* [Exercise description]: Retype all the data word for word.
Data supplied Start Marker
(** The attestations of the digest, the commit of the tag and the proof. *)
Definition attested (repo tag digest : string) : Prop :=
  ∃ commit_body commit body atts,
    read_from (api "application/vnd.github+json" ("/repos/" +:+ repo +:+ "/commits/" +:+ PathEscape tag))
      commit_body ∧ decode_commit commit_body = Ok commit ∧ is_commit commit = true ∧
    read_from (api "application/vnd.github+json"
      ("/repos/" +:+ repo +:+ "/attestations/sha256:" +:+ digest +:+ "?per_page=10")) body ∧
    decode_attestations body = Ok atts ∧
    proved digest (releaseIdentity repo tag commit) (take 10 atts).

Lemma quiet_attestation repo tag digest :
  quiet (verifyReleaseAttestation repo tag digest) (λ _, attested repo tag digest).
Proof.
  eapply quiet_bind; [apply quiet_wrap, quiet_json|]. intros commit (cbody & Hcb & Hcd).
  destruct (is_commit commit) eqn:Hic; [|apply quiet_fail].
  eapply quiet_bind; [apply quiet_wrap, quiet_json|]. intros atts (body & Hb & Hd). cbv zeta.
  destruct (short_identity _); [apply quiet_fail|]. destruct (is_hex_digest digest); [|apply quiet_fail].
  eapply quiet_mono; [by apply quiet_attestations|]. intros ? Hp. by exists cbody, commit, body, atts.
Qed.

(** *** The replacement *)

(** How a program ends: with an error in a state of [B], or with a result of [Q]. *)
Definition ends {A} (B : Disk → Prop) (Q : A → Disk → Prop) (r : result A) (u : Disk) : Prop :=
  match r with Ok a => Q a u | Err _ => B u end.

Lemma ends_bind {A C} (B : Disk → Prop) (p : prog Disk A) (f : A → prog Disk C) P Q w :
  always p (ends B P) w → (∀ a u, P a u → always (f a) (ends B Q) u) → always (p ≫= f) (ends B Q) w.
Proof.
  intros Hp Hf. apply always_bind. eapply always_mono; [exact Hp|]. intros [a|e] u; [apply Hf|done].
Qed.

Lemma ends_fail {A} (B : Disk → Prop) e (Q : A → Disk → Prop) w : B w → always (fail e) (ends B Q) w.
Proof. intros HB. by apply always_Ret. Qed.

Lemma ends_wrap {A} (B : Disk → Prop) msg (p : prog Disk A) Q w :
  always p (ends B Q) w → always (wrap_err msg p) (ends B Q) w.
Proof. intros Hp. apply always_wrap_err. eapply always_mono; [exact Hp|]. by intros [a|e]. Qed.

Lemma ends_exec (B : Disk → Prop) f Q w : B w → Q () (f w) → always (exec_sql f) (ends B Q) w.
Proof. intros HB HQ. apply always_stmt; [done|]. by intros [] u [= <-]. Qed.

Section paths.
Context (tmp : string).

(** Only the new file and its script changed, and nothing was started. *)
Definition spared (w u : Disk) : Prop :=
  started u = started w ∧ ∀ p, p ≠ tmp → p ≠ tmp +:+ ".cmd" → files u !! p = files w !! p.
Data supplied End Marker
* [Response to the task]:
(** The attestations of the digest, the commit of the tag and the proof. *)
Definition attested (repo tag digest : string) : Prop :=
  ∃ commit_body commit body atts,
    read_from (api "application/vnd.github+json" ("/repos/" +:+ repo +:+ "/commits/" +:+ PathEscape tag))
      commit_body ∧ decode_commit commit_body = Ok commit ∧ is_commit commit = true ∧
    read_from (api "application/vnd.github+json"
      ("/repos/" +:+ repo +:+ "/attestations/sha256:" +:+ digest +:+ "?per_page=10")) body ∧
    decode_attestations body = Ok atts ∧
    proved digest (releaseIdentity repo tag commit) (take 10 atts).

Lemma quiet_attestation repo tag digest :
  quiet (verifyReleaseAttestation repo tag digest) (λ _, attested repo tag digest).
Proof.
  eapply quiet_bind; [apply quiet_wrap, quiet_json|]. intros commit (cbody & Hcb & Hcd).
  destruct (is_commit commit) eqn:Hic; [|apply quiet_fail].
  eapply quiet_bind; [apply quiet_wrap, quiet_json|]. intros atts (body & Hb & Hd). cbv zeta.
  destruct (short_identity _); [apply quiet_fail|]. destruct (is_hex_digest digest); [|apply quiet_fail].
  eapply quiet_mono; [by apply quiet_attestations|]. intros ? Hp. by exists cbody, commit, body, atts.
Qed.

(** *** The replacement *)

(** How a program ends: with an error in a state of [B], or with a result of [Q]. *)
Definition ends {A} (B : Disk → Prop) (Q : A → Disk → Prop) (r : result A) (u : Disk) : Prop :=
  match r with Ok a => Q a u | Err _ => B u end.

Lemma ends_bind {A C} (B : Disk → Prop) (p : prog Disk A) (f : A → prog Disk C) P Q w :
  always p (ends B P) w → (∀ a u, P a u → always (f a) (ends B Q) u) → always (p ≫= f) (ends B Q) w.
Proof.
  intros Hp Hf. apply always_bind. eapply always_mono; [exact Hp|]. intros [a|e] u; [apply Hf|done].
Qed.

Lemma ends_fail {A} (B : Disk → Prop) e (Q : A → Disk → Prop) w : B w → always (fail e) (ends B Q) w.
Proof. intros HB. by apply always_Ret. Qed.

Lemma ends_wrap {A} (B : Disk → Prop) msg (p : prog Disk A) Q w :
  always p (ends B Q) w → always (wrap_err msg p) (ends B Q) w.
Proof. intros Hp. apply always_wrap_err. eapply always_mono; [exact Hp|]. by intros [a|e]. Qed.

Lemma ends_exec (B : Disk → Prop) f Q w : B w → Q () (f w) → always (exec_sql f) (ends B Q) w.
Proof. intros HB HQ. apply always_stmt; [done|]. by intros [] u [= <-]. Qed.

Section paths.
Context (tmp : string).

(** Only the new file and its script changed, and nothing was started. *)
Definition spared (w u : Disk) : Prop :=
  started u = started w ∧ ∀ p, p ≠ tmp → p ≠ tmp +:+ ".cmd" → files u !! p = files w !! p.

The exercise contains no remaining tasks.